Austin Cindric earned his career first Xfinity Series victory last week at the iconic Watkins Glen International road course and shows up in Ohio an absolute favorite as well. He won the pole position last year at Mid-Ohio and led a race-best 59 laps only to finish second to series veteran Justin Allgaier.

RELATED: Mid-Ohio schedule

Allgaier proved himself as the 2018 road-course ace, earning wins in two of the four events – answering his Mid-Ohio win with another at the next stop in Elkhart Lake, Wisconsin (Road America). He leads the series championship contenders with three career road-course wins and could use another to secure his position in the 2019 NASCAR Playoff field.

The JR Motorsports driver is one of only two drivers ranked in the top eight without a victory, and that’s largely because the top three in the standings have absolutely dominated the win column. Championship leader and defending series champ Tyler Reddick has three wins. Christopher Bell and Cole Custer have five victories each. Allgaier is ranked fourth just behind these multi-time winners.

Allgaier’s experience, plus the fact no member of that championship leading group of three has won on an Xfinity Series road course previously, certainly makes him a favorite heading into the weekend. He has a win, two top fives and three top 10s in four Mid-Ohio starts.

Counting the last five road-course events for the series, Allgaier has a pair of wins, four top fives and is averaging a 4.6 finish in the No. 7 JRM Chevrolet.

Some of his fiercest competition this weekend may actually come from within the JR Motorsports group. Xfinity Series rookie Noah Gragson won a NASCAR K&N Series race on the Sonoma, California, road course earlier this summer. He was ninth in the Xfinity Series road-course race last week at Watkins Glen and was a perfect two-for-two in top 10s in his two Gander Outdoors Truck Series road-course events.

RELATED: Xfinity Series Preview Show

The 21-year-old driver of the No. 9 JRM Chevrolet has four wins in 10 road-course races in the combined NASCAR K&N East and West series.
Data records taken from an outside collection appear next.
(* ===== verification/Relay.v ===== *)
(** * The relay by pairs (src/relaybesoin.go, src/relayvu.go, src/relayvolontaires.go,
    src/relaypair.go)

    Who needs the relay, who may be relayed, which pairs were; the ports given to the pairs
    and the datagrams that cross them.  Sockets are the entries of [pairSocks]; opening one
    may fail, which is an argument. *)

From S2P Require Export NatBridge.

Definition minute : Z := 60 * second.

(** ** Who needs the relay *)
Definition besoinFenetre : Z := 15 * minute.
Definition besoinSeuil : Z := 2.
Definition jamaisConnecteSeuil : Z := 10.

Record besoinEtat := mkBesoin { echecs : Z; dernier : Z; essais : Z; reussites : Z }.

Record BesoinState := mkBesoins { besoins : gmap Z besoinEtat; besoinNet : Z }.
Definition besoins0 : BesoinState := mkBesoins ∅ zero_time.

(** The cleaning, at most once a minute. *)
Definition besoin_menage (now : Z) (st : BesoinState) : BesoinState :=
  if minute <? now - besoinNet st then
    mkBesoins (filter (λ e, now - dernier e.2 ≤ besoinFenetre ∨ reussites e.2 ≤ 0) (besoins st)) now
  else st.

Definition NotePercage (now p : Z) (reussi : bool) (st : BesoinState) : BesoinState :=
  if p =? 0 then st
  else
    let st := besoin_menage now st in
    let fond := default (mkBesoin 0 zero_time 0 0) (besoins st !! p) in
    let e :=
      if reussi then mkBesoin 0 now (essais fond + 1) (reussites fond + 1)
      else
        let k := if besoinFenetre <? now - dernier fond then 0 else echecs fond in
        mkBesoin (k + 1) now (essais fond + 1) (reussites fond) in
    mkBesoins (<[p := e]> (besoins st)) (besoinNet st).

Definition en_besoin (now : Z) (e : besoinEtat) : bool :=
  (besoinSeuil <=? echecs e) && (now - dernier e <=? besoinFenetre).

Definition BesoinDeRelais (now p : Z) (st : BesoinState) : bool :=
  match besoins st !! p with Some e => en_besoin now e | None => false end.

Section lists.
Context `{MO : MapOrder} `{SS : SliceSort}.
Lemma ranks_agree_witness :
  let s := NewSwitchSettings [] 40302 in
  scores_ok (scores board0) ∧
  Data (ranking_of (MO := canonical_order) (SS := merge_slices) s [300] 1 board0) =
    [mkRankData 0 0 300 3 5000 zero_common] ∧
  es_Rank (estimate (MO := canonical_order) (SS := merge_slices) 400 1 board0) = 4.
Proof.
  intros s. assert (scores_ok (scores board0)) as H by apply deposits_ok.
  assert (is_u32 (Z.of_nat (size (default ∅ (scores board0 !! 1))) + 1)) as Hs by (vm_compute; done).
  split; [exact H|]. split.
  - refine (eq_trans (proj1 (proj2 (proj2 (ranks_agree (MO := canonical_order) (SS := merge_slices) s 1 300 board0 H Hs)))) _).
    vm_compute. reflexivity.
  - refine (eq_trans (proj1 (ranks_agree (MO := canonical_order) (SS := merge_slices) s 1 400 board0 H Hs)) _).
    vm_compute. reflexivity.
Defined.

(** A process with two consoles connected. *)
Definition consoles (st : Ranking2Store) : NetOf Ranking2Store :=
  (alloc (set_PID 200 (NewConnection []))
     (alloc (set_PID 100 (NewConnection [])) (NewEndpoint (NewSwitchSettings [] 40302) auth_start 0 st)).2).2.

Definition put_score (c score : Z) : RMCMessage :=
  let s := NewSwitchSettings [] 40302 in
  NewRMCRequest s ProtocolRanking2 MethodRanking2PutScore 1
    (body s (wU32 1 ;;; wAdd (mkScoreData 0 c score) ;;; wU64 9)).

Lemma restart_keeps_scores_witness :
  let n := consoles (NewRanking2Store true None) in
  let n' := foldl (λ n q, (Ranking2Handler (MO := canonical_order) (SS := merge_slices) true (λ _, true) q.1 q.2 n).2) n
              [(0%nat, put_score 1 5000); (1%nat, put_score 1 7000)] in
  r2 n = NewRanking2Store true None ∧
  scores (NewRanking2Store true (fichier (r2 n'))) = scores (r2 n') ∧
  entry (r2 n') 1 200 = Some (mkEntree 200 9 0 7000).
Proof.
  intros n n'. assert (r2 n = NewRanking2Store true None) as H by reflexivity.
  split; [exact H|]. split; [exact (restart_keeps_scores (MO := canonical_order) (SS := merge_slices) _ n None H)|].
  vm_compute. reflexivity.
Defined.

Lemma common_data_served_witness :
  let s := NewSwitchSettings [] 40302 in
  let d := mkCommon (str "luigi") [x01; x02] [] in
  let n := consoles (NewRanking2Store false None) in
  let put := NewRMCRequest s ProtocolRanking2 MethodRanking2PutCommonData 1 (body s (wAdd d ;;; wU64 77)) in
  let get := NewRMCRequest s ProtocolRanking2 MethodRanking2GetCommonData 2 (body s (wU32 0 ;;; wPID 100)) in
  common_ok s d ∧
  (Ranking2Handler (MO := canonical_order) (SS := merge_slices) false (λ _, true) 1%nat get
     (Ranking2Handler (MO := canonical_order) (SS := merge_slices) false (λ _, true) 0%nat put n).2).1 =
  Some (NewRMCSuccess s ProtocolRanking2 MethodRanking2GetCommonData 2 (body s (wAdd d))).
Proof.
  intros s d n put get. assert (common_ok s d) as H by (vm_compute; done). split; [exact H|].
  refine (common_data_served (MO := canonical_order) (SS := merge_slices) false (λ _, true) 0%nat put 1%nat get 0 d 77 n
            eq_refl eq_refl H _ _ _ _ _); vm_compute; done.
Defined.
(* ===== verification/Frame.v ===== *)
(** * What a handler leaves alone

    The part of the endpoint that belongs to the connections' handshakes — who is connected,
    under which identifier and identity, with which keys — and the frame relation: two states
    that agree on it.  Sending, the state of the game's components and the stations of a
    connection are outside of it. *)

From S2P Require Export Handlers EndpointProps.

(** What the handshake of a connection set, and when it was last heard. *)
Definition credentials (c : Connection) : bytes * Z * Z * Z * bytes * bytes * Z * Z :=
  (RemoteAddr c, ID c, PID c, CID c, sessionKey c, connectionSig c, state c, lastSeen c).

Record frame {App} (n n' : NetOf App) : Prop := mkFrame {
  fr_settings : settings n' = settings n;
  fr_secure : Secure n' = Secure n;
  fr_key : SecureKey n' = SecureKey n;
  fr_connections : connections n' = connections n;
  fr_counter : connCounter n' = connCounter n;
  fr_auth : auth n' = auth n;
  fr_clock : clock n' = clock n;
  fr_credentials : ∀ r, credentials (conn r n') = credentials (conn r n)
}.

#[export] Instance frame_equivalence {App} : Equivalence (@frame App).
Proof.
  split.
  - by intros n.
  - intros n m []. by split.
  - intros n m o [] []. split; [congruence..|]. intros r. etrans; eauto.
Qed.

(** Everything that is read through the handshakes alone respects the relation. *)
#[export] Instance frame_PID {App} r : Proper (frame ==> eq) (λ n : NetOf App, PID (conn r n)).
Proof. intros n n' H. pose proof (fr_credentials _ _ H r) as E. unfold credentials in E. congruence. Qed.
#[export] Instance frame_ID {App} r : Proper (frame ==> eq) (λ n : NetOf App, ID (conn r n)).
Proof. intros n n' H. pose proof (fr_credentials _ _ H r) as E. unfold credentials in E. congruence. Qed.
#[export] Instance frame_state {App} r : Proper (frame ==> eq) (λ n : NetOf App, state (conn r n)).
Proof. intros n n' H. pose proof (fr_credentials _ _ H r) as E. unfold credentials in E. congruence. Qed.

Lemma frame_pid {App} r (n n' : NetOf App) : frame n n' → PID (conn r n') = PID (conn r n).
Proof. intros H. symmetry. apply (frame_PID r _ _ H). Qed.

#[export] Instance registry_ok_frame {App} : Proper (frame ==> iff) (@registry_ok App).
Proof.
  assert (∀ n n' : NetOf App, frame n n' → registry_ok n → registry_ok n') as H.
  { intros n n' F. apply registry_ok_proper; [apply F|apply F|intros r; symmetry; apply (frame_ID r _ _ F)|].
    intros r <-. symmetry. apply (frame_state r _ _ F). }
  intros n n' F. split; [by apply H|]. apply H. by symmetry.
Qed.

(** The search by player looks at the registry, the identities and the identifiers. *)
Lemma FindConnectionByPID_same {App} `{MO : MapOrder} p (n n' : NetOf App) :
  connections n' = connections n → (∀ r, PID (conn r n') = PID (conn r n)) → (∀ r, ID (conn r n') = ID (conn r n)) →
  FindConnectionByPID p n' = FindConnectionByPID p n.
Proof.
  intros Hc Hp Hi. unfold FindConnectionByPID. rewrite Hc. generalize (range (connections n)) as l, (@None Ref) as o.
  induction l as [|[k c] l IH]; intros o; [done|]. cbn [foldl]. rewrite IH. f_equal. unfold find_newer. cbn [snd].
  rewrite Hp. destruct o as [m|]; [|done]. by rewrite !Hi.
Qed.

#[export] Instance FindConnectionByPID_frame {App} `{MO : MapOrder} p :
  Proper (frame ==> eq) (@FindConnectionByPID App MO p).
Proof.
  intros n n' F. symmetry. apply FindConnectionByPID_same; [apply F|intros r; by apply frame_pid|].
  intros r. symmetry. apply (frame_ID r _ _ F).
Qed.

(** ** What stays inside the frame *)
Section frames.
Context {App : Type}.
#[local] Abbreviation Net := (NetOf App).
Implicit Types (n : Net).

Lemma frame_send r b n : frame n (send r b n).
Proof. by split. Qed.
Lemma frame_tasks l n : frame n (set_tasks l n).
Proof. by split. Qed.
Lemma frame_app x n : frame n (set_app x n).
Proof. by split. Qed.

Lemma frame_upd r f n : (∀ c, credentials (f c) = credentials c) → frame n (upd r f n).
Proof. intros Hf. split; [done..|]. intros r'. rewrite conn_upd. case_decide; subst; [apply Hf|done]. Qed.

Lemma frame_sendOne r chunk k n : frame n (sendOneFragment r chunk k n).
Proof.
  unfold sendOneFragment. etrans; [|by apply frame_upd]. etrans; [|apply frame_send]. by apply frame_upd.
Qed.

Lemma frame_sendData r data n : frame n (sendData r data n).
Proof. unfold sendData. case_match; [apply frame_sendOne|apply frame_tasks]. Qed.

Lemma frame_SendRMC r m n : frame n (SendRMC r m n).
Proof. apply frame_sendData. Qed.

Lemma frame_foldl {A} (f : Net → A → Net) l n : (∀ n x, frame n (f n x)) → frame n (foldl f n l).
Proof. intros Hf. revert n. induction l as [|x l IH]; intros n; [done|]. cbn [foldl]. etrans; [apply Hf|apply IH]. Qed.

Lemma frame_upd_comp {S} `{HS : !Substate S App} (f : S → S) n : frame n (upd_comp f n).
Proof. apply frame_app. Qed.
Lemma frame_set_comp {S} `{HS : !Substate S App} (s : S) n : frame n (set_comp s n).
Proof. apply frame_app. Qed.

Lemma app_run_task `{MO : MapOrder} i n : app_state (run_task i n) = app_state n.
Proof.
  unfold run_task. destruct (tasks n !! i) as [[r rest k|r]|]; [| |done].
  - unfold send_next. destruct (state (conn r n) =? stateClosed); [done|]. cbv zeta.
    destruct (if frag_size (settings n) <? zlen rest then _ else _) as [c k']. by destruct (k' =? 0).
  - unfold retransmit_tick. destruct (state (conn r n) =? stateClosed); [done|].
    cbn [app_state set_tasks]. generalize (range (pending (conn r n))) as l. intros l. revert n.
    induction l as [|e l IH]; intros n; [done|]. cbn [foldl]. by rewrite IH.
Qed.
Lemma frame_run_task `{MO : MapOrder} i n : frame n (run_task i n).
Proof.
  unfold run_task. destruct (tasks n !! i) as [[r rest k|r]|]; [| |done].
  - unfold send_next. destruct (state (conn r n) =? stateClosed); [apply frame_tasks|]. cbv zeta.
    destruct (if frag_size (settings n) <? zlen rest then _ else _) as [c k'].
    destruct (k' =? 0); (etrans; [apply frame_sendOne|apply frame_tasks]).
  - unfold retransmit_tick. destruct (state (conn r n) =? stateClosed); [apply frame_tasks|].
    etrans; [|apply frame_tasks]. apply frame_foldl. intros. apply frame_send.
Qed.
End frames.
#[export] Hint Resolve frame_send frame_tasks frame_app frame_sendOne frame_sendData frame_SendRMC
  frame_upd_comp frame_set_comp : nex.
(* ===== verification/Delivery.v ===== *)
(** * A message from one end to the other (src/endpoint.go, src/prudp_lite.go)

    [SendRMC] on one connection, the WebSocket between, [Feed] on the other: the message is cut
    into fragments, each is encoded, the stream is cut anywhere, fragments that were not
    acknowledged in time are sent again, and the other end decodes, acknowledges, drops what
    it has had, puts the message together and hands it over once, whatever of it comes again
    afterwards.  The two ends are two
    processes that both run this package. *)

From S2P Require Export WireProps EndpointProps.

(** [sendData], and the goroutine it starts when the message is long. *)
Definition send_message {App} (r : Ref) (data : bytes) (n : NetOf App) : option (NetOf App) :=
  let n' := sendData r data n in
  if zlen data <=? frag_size (settings n) then Some n' else run_fragments (S (length data)) r data 1 n'.

(** ** The stream, piece by piece *)
Section stream.
Context {App : Type}.
#[local] Abbreviation Net := (NetOf App).
Implicit Types (n : Net).
Context `{MO : MapOrder}.
Context (file : option (gmap bytes authRecallPersisted)) (rand16 : Net → bytes).
Context (table : HandlerTable Net) (OnConnect OnDisconnect : option (Ref → Net → Net)).
Context (OnRMC : option (Ref → RMCMessage → Net → Net)) (custom : gmap Z (Ref → Packet → Net → Net)).
Context (r : Ref).
#[local] Abbreviation handle p n := (handlePacket file rand16 table OnConnect OnDisconnect OnRMC custom r p n).
#[local] Abbreviation feed b n := (Feed file rand16 table OnConnect OnDisconnect OnRMC custom r b n).

(** A property of the packets handled so far, kept by each of [ps]. *)
Section progress.
#[local] Set Default Proof Using "Type*".
Context (P : list Packet → Net → Prop) (ps : list Packet) (lastp : Packet).
Hypothesis P_buffer : ∀ past b n, P past n → P past (upd r (set_recvBuf b) n).
Hypothesis P_packet : ∀ past p todo n, ps = past ++ p :: todo → P past n →
  P (past ++ [p]) (handle p n) ∧ recvBuf (conn r (handle p n)) = recvBuf (conn r n).

Lemma handle_run todo past rest n :
  ps = past ++ todo ++ rest → P past n →
  let n' := foldl (λ n p, handle p n) n todo in
  P (past ++ todo) n' ∧ recvBuf (conn r n') = recvBuf (conn r n).
Proof.
  revert past n. induction todo as [|p todo IH]; intros past n E HP; cbn [foldl]; [by rewrite app_nil_r|].
  destruct (P_packet past p (todo ++ rest) n E HP) as [H1 H2].
  destruct (IH (past ++ [p]) (handle p n)) as [H3 H4]; [by rewrite <- app_assoc|done|].
  rewrite <- app_assoc in H3. by rewrite H4.
Qed.

Lemma nothing_left x : DecodePackets x = ([], [], None) → x = [].
Proof. rewrite DecodePackets_eq. destruct (decode_one x); [by intros [= ->]|done|by destruct (DecodePackets _) as [[??]?]]. Qed.

(** However the bytes are cut, the packets before the last are handled one by one, and the
    last one with nothing left in the buffer. *)
Lemma feed_run pieces todo past n :
  ps = past ++ todo → P past n → Forall (λ b, b ≠ []) pieces → decode_one (recvBuf (conn r n)) = NeedMore →
  DecodePackets (recvBuf (conn r n) ++ concat pieces) = (todo ++ [lastp], [], None) →
  ∃ n', P ps n' ∧ recvBuf (conn r n') = [] ∧ foldl (λ n b, feed b n) n pieces = handle lastp n'.
Proof.
  revert todo past n. induction pieces as [|b pieces IH]; intros todo past n E HP Hne Hbuf Hd; cbn [concat foldl] in *.
  { rewrite app_nil_r, DecodePackets_eq, Hbuf in Hd. by destruct todo. }
  apply Forall_cons in Hne as [_ Hne]. rewrite app_assoc in Hd.
  destruct (DecodePackets (recvBuf (conn r n) ++ b)) as [[ps1 r1] [e|]] eqn:E1.
  { destruct (DecodePackets_app_error _ (concat pieces) _ _ _ E1) as (? & ? & E'). congruence. }
  rewrite (DecodePackets_app _ _ _ _ E1) in Hd.
  destruct (DecodePackets (r1 ++ concat pieces)) as [[ps2 r2] e2] eqn:E2. injection Hd as Hps -> ->.
  unfold Feed at 2. rewrite E1. set (n0 := upd r (set_recvBuf r1) n).
  assert (recvBuf (conn r n0) = r1) as Hr1 by (subst n0; by rewrite conn_upd_eq).
  destruct ps2 as [|x ps2 _] using rev_ind.
  - apply nothing_left, app_eq_nil in E2 as [-> Hc]. rewrite app_nil_r in Hps. subst ps1.
    assert (pieces = []) as -> by (destruct Hne as [|b' ? Hb' ?]; [done|by destruct b']).
    destruct (handle_run todo past [] n0) as [H1 H2]; [by rewrite app_nil_r|by apply P_buffer|].
    cbn [foldl]. rewrite foldl_app. cbn [foldl]. eexists. split; [by rewrite E|]. by rewrite H2.
  - rewrite app_assoc in Hps. apply app_inj_tail in Hps as [<- <-].
    destruct (handle_run ps1 past ps2 n0) as [H1 H2]; [done|by apply P_buffer|].
    apply (IH ps2 (past ++ ps1)); [by rewrite <- app_assoc|done|done| |]; rewrite H2, Hr1; [by eapply DecodePackets_rest|done].
Qed.
End progress.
“I really feel like this time of year is where we can really make move because of how comfortable I feel on road courses,” said Gragson, who is ranked seventh in the championship standings. “We were able to come away with a good run despite some adversity last week in Watkins Glen and I am really confident that we can have an even better run in Mid-Ohio, despite having never been there before. It’ll be an interesting weekend for sure and I’m ready to get it going.”

Joe Gibbs Racing has turned to the days of the vintage Internet, revealing two retro paint schemes for Denny Hamlin and Erik Jones for NASCAR’s Throwback Weekend at Darlington Raceway.

RELATED: Darlington paint schemes | Vote for your favorite

In a video released Thursday by the team, Hamlin and Jones traded dueling Sport Clips designs in a mock America Online chat session. The retro looks will hit the track Aug. 30-Sept. 1 at the historic 1.366-mile venue in South Carolina.

Hamlin will pilot a Bill Elliott-inspired No. 18 Toyota in the Aug. 31 VFW Sport Clips Help a Hero 200, a race he has won five times. Jones will drive the No. 20 Toyota in the Sept. 1 Bojangles’ Southern 500 that mimics his paint scheme from his rookie season in Late Model competition.